Some (Speculative) Consequences of the Coronavirus
The sudden brutal switch to online learning is the most obvious consequence for higher education of the pandemic. Everyone now accepts online teaching because everyone regards it as necessary to reduce serious health hazards. But after the pandemic recedes, it is likely economic forces will seek to keep online learning in place, because it is far cheaper than education before the pandemic.

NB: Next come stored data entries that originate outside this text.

Lemma coherent_palette_key k s : coherent s → coherent (handle_palette_key score tty_ok k s).
Proof.
  intros Hs. unfold handle_palette_key. apply coherent_mark_dirty.
  destruct (key_code k);
    lazymatch goal with
    | |- coherent (palette_enter _ _ _) => idtac
    | |- coherent (if _ then _ else _) => repeat case_match; exact Hs
    | |- _ => exact Hs
    end.
  unfold palette_enter. destruct (filtered (palette s) !! _) as [[cmd sc]|]; [|exact Hs].
  set (s1 := close_overlay _). assert (coherent s1) as H1 by exact Hs. clearbody s1.
  exact (coherent_invocation cmd (arg (palette s)) s1 H1).
Qed.

Lemma coherent_filter_key k s : coherent s → coherent (handle_filter_key k s).
Proof.
  intros Hs. unfold handle_filter_key. apply coherent_mark_dirty.
  assert (∀ f b, coherent (after_filter_change b (update_filter_text f s))) as Hf.
  { intros f b. eapply coherent_after_filter; [exact Hs|left; by eexists]. }
  destruct (key_code k);
    lazymatch goal with
    | |- coherent (after_filter_change _ (update_filter_text _ _)) => apply Hf
    | |- coherent (after_filter_change _ (set_filter_editing _ _)) =>
        eapply coherent_after_filter; [exact (coherent_filter_editing false s Hs)|by right]
    | |- coherent (set_filter_editing _ _) => exact (coherent_filter_editing false s Hs)
    | |- coherent (if _ then _ else _) => idtac
    | |- _ => exact Hs
    end.
  destruct (control (modifiers k)); [exact Hs|]. case_bool_decide; [apply Hf|exact Hs].
Qed.

Lemma coherent_scrollable k s : coherent s → coherent (handle_scrollable_overlay_key tty_ok k s).
Proof.
  intros Hs. unfold handle_scrollable_overlay_key.
  repeat (case_match; [first [exact Hs|exact (coherent_copy s Hs)]|]). exact Hs.
Qed.

Lemma coherent_actions_key k s : coherent s → coherent (handle_actions_key score tty_ok k s).
Proof.
  intros Hs. unfold handle_actions_key. apply coherent_mark_dirty.
  set (s1 := close_overlay s). assert (coherent s1) as H1 by exact Hs. clearbody s1.
  destruct (key_code k);
    lazymatch goal with
    | |- coherent (match tab_actions s !! _ with _ => _ end) =>
        destruct (tab_actions s !! _) as [[[d l] a]|]; [exact (coherent_dispatch a s1 H1)|exact Hs]
    | |- _ => repeat case_match; first [exact Hs|exact H1]
    end.
Qed.

Lemma coherent_confirm a s : coherent s → coherent (execute_confirm describe errno_display a s).
Proof.
  intros Hs. unfold execute_confirm, execute_container_action. destruct a.
  - destruct (kill_process _ _ _ _) as [[]]; exact Hs.
  - destruct (get_process_priority _ _ _), (renice_process _ _ _ _) as [[]]; exact Hs.
  - destruct (container_engine s); exact Hs.
  - destruct (container_engine s); exact Hs.
  - destruct (container_engine s); exact Hs.
Qed.

Lemma coherent_confirm_key k s :
  coherent s → coherent (handle_confirm_key describe errno_display k s).
Proof.
  intros Hs. unfold handle_confirm_key.
  assert (coherent match confirm s with
                   | Some a => execute_confirm describe errno_display a (s <| confirm := None |>)
                   | None => s
                   end) as Hyes.
  { destruct (confirm s) as [a|]; [|exact Hs]. apply coherent_confirm. exact Hs. }
  destruct (key_code k); first [exact Hs|exact Hyes|repeat case_match; first [exact Hs|exact Hyes]].
Qed.

Lemma coherent_key k s :
  coherent s → coherent (handle_key_event describe errno_display score tty_ok k s).
Proof.
  intros Hs. unfold handle_key_event. set (s0 := s <| notifier ::= _ |>).
  assert (coherent s0) as Hs0 by exact Hs. clearbody s0. clear s Hs. rename s0 into s, Hs0 into Hs.
  case_match; [exact Hs|]. case_bool_decide; [by apply coherent_confirm_key|].
  destruct (overlay s);
    [|by apply coherent_palette_key|by apply coherent_palette_key|by apply coherent_scrollable
     |by apply coherent_actions_key|by apply coherent_scrollable|by apply coherent_scrollable].
  destruct (filter_editing s); [by apply coherent_filter_key|].
  destruct (resolve _ _ _) as [a|]; [|exact Hs]. exact (coherent_dispatch a s Hs).
Qed.

Lemma coherent_mouse m s : coherent s → coherent (handle_mouse_event m s).
Proof.
  intros Hs. unfold handle_mouse_event.
  case_match; destruct m; first [exact Hs|exact (coherent_scroll _ s Hs)].
Qed.

(** ** Turns *)

Lemma coherent_reports (l : list (Task * outcome)) s :
  coherent s → coherent (foldl (λ self r, task_done r.1 r.2 self) s l).
Proof.
  revert s. induction l as [|r l IH]; intros s Hs; [done|]. simpl. apply IH.
  unfold task_done. destruct (shutdown_token s), (task_message r.1 r.2); exact Hs.
Qed.

Lemma coherent_notify_all (l : list (Level * str)) s :
  coherent s → coherent (foldl (λ self m, notify m.1 m.2 self) s l).
Proof. revert s. induction l as [|m l IH]; intros s Hs; [done|]. simpl. by apply IH. Qed.

Lemma coherent_pump s : coherent s → coherent (pump_action_results s).
Proof.
  intros Hs. unfold pump_action_results. set (s1 := s <| action_rx := [] |>).
  assert (coherent s1) as H1 by exact Hs. clearbody s1.
  pose proof (coherent_notify_all (action_rx s) s1 H1). case_bool_decide; done.
Qed.

Lemma coherent_turn t s :
  coherent s → coherent (turn describe errno_display score tty_ok t s).2.
Proof.
  intros Hs. unfold turn. set (s0 := pump_action_results _).
  assert (coherent s0) as H0 by (apply coherent_pump, coherent_reports; exact Hs).
  clearbody s0. unfold take_needs_redraw. set (s1 := s0 <| needs_redraw := false |>).
  assert (coherent s1) as H1 by exact H0. clearbody s1.
  assert (coherent (handle_event describe errno_display score tty_ok (event t) s1).2) as H2.
  { destruct (event t); simpl; [|by apply coherent_key|by apply coherent_mouse|exact H1
                                |by apply coherent_apply_snapshot].
    unfold status_message_just_expired. destruct (expire (clock s1) (notifier s1)). exact H1. }
  destruct (handle_event _ _ _ _ _ s1) as [b s2]. simpl in *. destruct (needs_redraw s0 || b); exact H2.
Qed.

We should acknowledge that online learning is an effective and efficient medium for the transmission of information. But the goal of higher education is far greater than this. Its mission is to inspire in undergraduates a mature independence of mind. Of course a mature mind is well-stocked, so the acquisition of information is essential. But it is not sufficient. Students must also be empowered critically to assess and use the information they have acquired. This involves not merely standards of thought, but also dimensions of character. Students must learn to suppress the urgent desire for wish-fulfillment and to exercise the virtues of rigor and intellectual self-discipline. This involves internalizing the practice of mature critical self-reflection. Humans only learn such practices when they are motivated to watch and imitate others. This requires the human magic of cathexis, which is the essence of mentorship, and which thrives only in face-to-face relationships.
If during their late adolescence students are not encouraged to identify with those whose goal is to teach them practices of rigor and self-discipline, they are more likely eventually to identify with those whose goal is produce gratification. A long-term consequence of the pandemic may thus be the undermining of democracy. We have long known that democracy requires a flourishing educational sector. But when higher education is pushed into a virtual mode, it may produce a demos that possesses information but that is more inclined to fantasy and less able to learn from experience. We all know where that can lead. We’ve seen it before; we’re seeing it now.
All the more reason, therefore, to push back hard against those will try to transform these emergency conditions into a new status quo for higher education.